▶ Task material:

(* ===== verification/RunQueue.v ===== *)
(** * RunQueue: admission, dispatch and recovery of runs

    [crates/aiec-storage/src/run_queue.rs] over the table of [migrations/0013_run_queue.sql]:
    admission with its quotas, the fair claim, recovery, and the writes of an executor under
    its lease; [RunQueueLimits] of [aiec-core/src/run_queue.rs]; and in
    [aiec-api/src/run_queue.rs] the executor's reaction to what became of its work and the
    waiter of a request.

    Admission, claim and recovery run one at a time under an advisory lock ([gate]); the
    other statements update one row.  Rows another transaction holds are an argument
    ([locked]: [SKIP LOCKED] passes over them), and so is [now()], which need not grow from
    one transaction to the next.  Sequences of writes start from empty tables ([opened]), so
    without the rows the migration wrote for runs that were there before it. *)

From S2P Require Import Prelude Lifecycle RunStore.
Import Runs.

Definition MAX_EXECUTION_SECONDS : Z := 86520.
Definition PLACEMENT_GRACE_SECONDS : Z := 120.

(** [n * interval '1 second'] *)
Definition interval (n : Z) : Z := n * 1000000.

Record RunQueueLimits := {
  global_pending : Z; tenant_pending : Z; max_active : Z; queue_timeout_seconds : Z; lease_seconds : Z }.
Definition default_limits : RunQueueLimits := {|
  global_pending := 1024; tenant_pending := 128; max_active := 4; queue_timeout_seconds := 300; lease_seconds := 30 |}.

Definition validate_limits (l : RunQueueLimits) : result RunError.t RunQueueLimits :=
  bail_if (l.(global_pending) =? 0) || (100000 <? l.(global_pending)) || (l.(tenant_pending) =? 0)
          || (l.(global_pending) <? l.(tenant_pending)) || (l.(max_active) =? 0) || (256 <? l.(max_active))
          || (l.(global_pending) <? l.(max_active))
          || negb ((1 <=? l.(queue_timeout_seconds)) && (l.(queue_timeout_seconds) <=? 86400))
          || negb ((6 <=? l.(lease_seconds)) && (l.(lease_seconds) <=? 300)) with RunError.InvalidRequest;
  Ok l.

(** A committed ownership grant. *)
Record RunQueueClaim := {
  c_run : Run; c_request : string; c_owner : Uuid; c_lease_until : Instant; c_execution_deadline : option Instant;
  reclaiming : bool }.

(** ** Counting and choosing rows *)
Definition holds_slot (r : QueueRow) : bool := match r.(q_status) with Executing | Reclaiming => true | _ => false end.
Definition pending (r : QueueRow) : bool := negb (bool_decide (r.(q_status) = Finished)).

(** How many rows satisfy [p]. *)
Definition rows_in (p : QueueRow → bool) (m : gmap Uuid QueueRow) : Z := Z.of_nat (length (List.filter (p ∘ snd) (map_to_list m))).
Definition rows (p : QueueRow → bool) (d : Database) : Z := rows_in p d.(queue).

Definition of_tenant (tenant : Uuid) (r : QueueRow) : bool := (r.(q_tenant_id) =? tenant)%N.

Fixpoint keys_leb (a b : list Z) : bool :=
  match a, b with
  | [], _ => true
  | _ :: _, [] => false
  | x :: a, y :: b => if x <? y then true else if y <? x then false else keys_leb a b
  end.

(** [ORDER BY key LIMIT 1] over the rows that satisfy [p]. *)
Definition select_first (p : Uuid * QueueRow → bool) (key : Uuid * QueueRow → list Z) (d : Database) : option (Uuid * QueueRow) :=
  head (sort_by (λ a b, keys_leb (key a) (key b)) (List.filter p (map_to_list d.(queue)))).

Definition past (now : Instant) (t : option Instant) : bool := match t with Some t => t <=? now | None => false end.
Definition ahead (now : Instant) (t : option Instant) : bool := match t with Some t => now <? t | None => false end.

Definition state_of (d : Database) (id : Uuid) : option RunState := r_state <$> d.(runs) !! id.

Definition put_row (id : Uuid) (r : QueueRow) (d : Database) : Database := set_queue (<[id := r]> d.(queue)) d.

Definition with_grant (r : QueueRow) (s : QueueStatus) (owner : option Uuid) (lease deadline : option Instant) (reason : option string)
    : QueueRow := {|
  q_tenant_id := r.(q_tenant_id); q_request := r.(q_request); q_status := s; enqueued_at := r.(enqueued_at);
  queue_deadline := r.(queue_deadline); execution_seconds := r.(execution_seconds); execution_deadline := deadline;
  q_owner := owner; lease_until := lease; q_failure_reason := reason |}.

Definition claim_row (id : Uuid) (d : Database) : result RunError.t RunQueueClaim :=
  match d.(runs) !! id, d.(queue) !! id with
  | Some run, Some row =>
      match row.(q_owner), row.(lease_until) with
      | Some owner, Some lease =>
          Ok {| c_run := run; c_request := row.(q_request); c_owner := owner; c_lease_until := lease;
                c_execution_deadline := row.(execution_deadline); reclaiming := bool_decide (row.(q_status) = Reclaiming) |}
      | _, _ => Err RunError.Database
      end
  | _, _ => Err RunError.Database
  end.

(** ** Admission *)
(** How long the run may take from its claim on. *)
Definition execution_budget (timeout : option Z) : result RunError.t Z :=
  match checked_add u64_max (default 600 timeout) PLACEMENT_GRACE_SECONDS with
  | Some n => bail_if MAX_EXECUTION_SECONDS <? n with RunError.InvalidRequest; Ok n
  | None => Err RunError.InvalidRequest
  end.

Definition queue_entry (now : Instant) (tenant : Uuid) (request : string) (limits : RunQueueLimits) (n : Z) : QueueRow := {|
  q_tenant_id := tenant; q_request := request; q_status := QQueued; enqueued_at := now;
  queue_deadline := now + interval limits.(queue_timeout_seconds); execution_seconds := n; execution_deadline := None;
  q_owner := None; lease_until := None; q_failure_reason := None |}.

Definition known (tenant : Uuid) (d : Database) : Database :=
  match d.(dispatched) !! tenant with Some _ => d | None => set_dispatched (<[tenant := None]> d.(dispatched)) d end.

(** [request] is [None] when the document is not an object. *)
Definition enqueue_run (now : Instant) (run : Run) (request : option string) (limits : RunQueueLimits) (d : Database) : Tx Run :=
  transaction d (
    let? limits := validate_limits limits in
    match request with
    | None => Err RunError.Conflict
    | Some request =>
        bail_if negb (bool_decide (run.(r_state) = Queued)) with RunError.Conflict;
        let? n := execution_budget run.(r_timeout_seconds) in
        match (key ← run.(r_idempotency_key); keyed d run.(r_tenant_id) key) with
        | Some existing => Ok (d, existing)
        | None =>
            bail_if (limits.(global_pending) <=? rows pending d)
                    || (limits.(tenant_pending) <=? rows (λ r, pending r && of_tenant run.(r_tenant_id) r) d)
              with RunError.QuotaExceeded;
            let? dr := insert_run run d in
            let '(d, created) := dr in
            if (created.(r_id) =? run.(r_id))%N then
              Ok (put_row created.(r_id) (queue_entry now created.(r_tenant_id) request limits n) (known created.(r_tenant_id) d), created)
            else Ok (d, created)
        end
    end).

(** ** Dispatch *)
Definition may_claim (now : Instant) (locked : gset Uuid) (d : Database) (p : Uuid * QueueRow) : bool :=
  bool_decide (p.2.(q_status) = QQueued) && (now <? p.2.(queue_deadline)) && bool_decide (state_of d p.1 = Some Queued)
  && bool_decide (is_Some (d.(dispatched) !! p.2.(q_tenant_id))) && negb (bool_decide (p.1 ∈ locked)).

(** Tenants that hold less, then those that were served longest ago, then the oldest row. *)
Definition claim_key (d : Database) (p : Uuid * QueueRow) : list Z :=
  [rows (λ r, holds_slot r && of_tenant p.2.(q_tenant_id) r) d]
  ++ match d.(dispatched) !! p.2.(q_tenant_id) with Some (Some t) => [1; t] | _ => [0; 0] end
  ++ [p.2.(enqueued_at); Z.of_N p.1].

Definition granted (now : Instant) (owner : Uuid) (limits : RunQueueLimits) (r : QueueRow) : QueueRow :=
  let deadline := now + interval r.(execution_seconds) in
  with_grant r Executing (Some owner) (Some (Z.min (now + interval limits.(lease_seconds)) deadline)) (Some deadline) r.(q_failure_reason).

Definition claim_run_queue (now : Instant) (locked : gset Uuid) (owner : Uuid) (limits : RunQueueLimits) (d : Database)
    : Tx (option RunQueueClaim) :=
  transaction d (
    let? limits := validate_limits limits in
    if limits.(max_active) <=? rows holds_slot d then Ok (d, None)
    else
      match select_first (may_claim now locked d) (claim_key d) d with
      | None => Ok (d, None)
      | Some (id, row) =>
          let d := put_row id (granted now owner limits row) d in
          let d := set_dispatched (alter (λ _, Some now) row.(q_tenant_id) d.(dispatched)) d in
          let? claim := claim_row id d in
          Ok (d, Some claim)
      end).

(** ** Recovery *)
Definition may_recover (now : Instant) (locked : gset Uuid) (d : Database) (p : Uuid * QueueRow) : bool :=
  match state_of d p.1 with
  | Some s =>
      ((holds_slot p.2 && past now p.2.(lease_until))
       || (bool_decide (p.2.(q_status) = QQueued) && ((p.2.(queue_deadline) <=? now) || negb (bool_decide (s = Queued)))))
      && negb (bool_decide (p.1 ∈ locked))
  | None => false
  end.

Definition recover_key (p : Uuid * QueueRow) : list Z :=
  [if bool_decide (p.2.(q_status) = QQueued) then 1 else 0; p.2.(enqueued_at); Z.of_N p.1].
(* ===== verification/RunExecutor.v ===== *)
(** * RunExecutor: what an executor does with a run

    [crates/aiec-api/src/runs.rs] from [execute_created] to [cleanup], and the executor's side
    of [aiec-api/src/run_queue.rs]: the attempts of a run, their phases, the teardown of
    machines on every exit, settlement, reclamation, and the dispatcher's turn.

    A computation is a function on a [World]: the database, the machines seen destroyed, and
    the number of calls made so far.  Each call first lets every other writer commit what an
    [Env] says it commits at that point ([others]), then acts; what a call to a machine, a
    clock or a secret store answers is the environment's too, by the call's number.  A timer
    or a lost lease drops a computation between two calls ([Cut]): one that fires while a
    call is under way has the effect of the call and no answer.

    Outputs, timings, git evidence and the log are not modelled; provisioning is reduced to
    its one write of these tables. *)

From S2P Require Import Prelude Lifecycle RunStore RunQueue.
From Stdlib Require Import Ascii.
From stdpp Require Import pretty.
Import Runs.

(** ** Failures *)
Module CoreFailure.
Inductive t :=
| InvalidRequest (m : string) | NotFound (m : string) | Conflict (m : string) | Forbidden (m : string) | LimitExceeded (m : string)
| QuotaExceeded (m : string) | Unavailable (m : string) | Transient (m : string) | Unsupported (m : string) | Backend (m : string)
| Io (m : string).
Lemma waiter_answers_settled_run_witness : ∃ t,
  wait 301 (λ _, Seen Failed (Some 7) false) (λ _, 5) 0 0 new_waiter = Some (true, t) ∧ t < WAIT_SETTLED_GRACE + WAIT_MAX_INTERVAL + 5.
Proof.
  destruct (waiter_answers_settled_run (λ _, Seen Failed (Some 7) false) (λ _, 5) 0 5 0 new_waiter) as (t & Ht & Hb).
  - intros n _. exists Failed, (Some 7), false. split; reflexivity.
  - intros n. split; discriminate.
  - split; discriminate.
  - reflexivity.
  - exists t. split; [exact Ht|exact Hb].
Defined.

End SampleLiveness.
(** [before] is what the first read sees, outside the transaction; [locked] and [taken] are the
    leases and the assignments other transactions hold. *)
Definition claim_worker_assignments (now : Instant) (node : Uuid) (limit ttl : Z) (before : Tables) (locked : gset Uuid)
    (taken : gset (Uuid * Uuid)) (t : Tables) : Tables * Attempt (list WorkerAssignment) :=
  transaction t (
    bail_if negb (ttl_valid ttl) with LeaseError.Conflict;
    if negb (accepts node before) then Ok (t, []) else
    let reservations := filter (λ p, claimable now node t p = true) (heap t.(t_assignments)) in
    let lease_ids := (λ p, p.2.(as_lease_id)) <$>
      take (Z.to_nat (clamp 1 100 limit)) (oldest_first (filter (λ p, p.2.(as_lease_id) ∉ locked) reservations)) in
    if bool_decide (lease_ids = []) then Ok (t, []) else
    if negb (accepts node t) then Ok (t, []) else
    let rows := oldest_first (filter (λ p, p.2.(as_lease_id) ∈ lease_ids ∧ p.1 ∉ taken) reservations) in
    claim_all now ttl rows [] t).

Record WorkerRegistration := {
  wr_node_id : Uuid; wr_name : string; wr_runtime : RuntimeKind; wr_capabilities : RuntimeCapabilities;
  wr_control_endpoint : string; wr_total : Capacity; wr_available : Capacity; wr_healthy : bool; wr_version : Z;
  wr_metadata : Metadata; wr_started_at : Instant; wr_last_heartbeat : Instant }.

(** What a capability document keeps. *)
Definition stored_capabilities (c : RuntimeCapabilities) : RuntimeCapabilities := {|
  isolation := c.(isolation); exec := c.(exec); files := c.(files); streaming := c.(streaming); pty := c.(pty);
  docker_image := c.(docker_image); guest_agent := c.(guest_agent); full_kernel_isolation := c.(full_kernel_isolation);
  portable_workspace := c.(portable_workspace); vm_snapshot := c.(vm_snapshot); memory_resume := c.(memory_resume);
  network_policy := c.(network_policy); gpu := c.(gpu); pause := c.(pause);
  pause_reclaims_resources := c.(pause_reclaims_resources); workspace_snapshot := c.(workspace_snapshot);
  vsock := c.(vsock); coding_guest := c.(coding_guest); minimum_disk_mb := 0 |}.

(** What a re-registration leaves available: the new total less what was in use. *)
Definition restated (total old_total old_available : Capacity) : Capacity :=
  cap_map Z.max no_capacity (cap_map Z.min total (cap_map Z.sub total (cap_map Z.sub old_total old_available))).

▶ What needs to be done: Starting at the line that has "its lease; [RunQueueLimits]" and ending at the line that has "Definition default_limits : RunQueueLimits", please write out the lines above exactly, leaving out all others.

▶ Answer below:
    its lease; [RunQueueLimits] of [aiec-core/src/run_queue.rs]; and in
    [aiec-api/src/run_queue.rs] the executor's reaction to what became of its work and the
    waiter of a request.

    Admission, claim and recovery run one at a time under an advisory lock ([gate]); the
    other statements update one row.  Rows another transaction holds are an argument
    ([locked]: [SKIP LOCKED] passes over them), and so is [now()], which need not grow from
    one transaction to the next.  Sequences of writes start from empty tables ([opened]), so
    without the rows the migration wrote for runs that were there before it. *)

From S2P Require Import Prelude Lifecycle RunStore.
Import Runs.

Definition MAX_EXECUTION_SECONDS : Z := 86520.
Definition PLACEMENT_GRACE_SECONDS : Z := 120.

(** [n * interval '1 second'] *)
Definition interval (n : Z) : Z := n * 1000000.

Record RunQueueLimits := {
  global_pending : Z; tenant_pending : Z; max_active : Z; queue_timeout_seconds : Z; lease_seconds : Z }.
Definition default_limits : RunQueueLimits := {|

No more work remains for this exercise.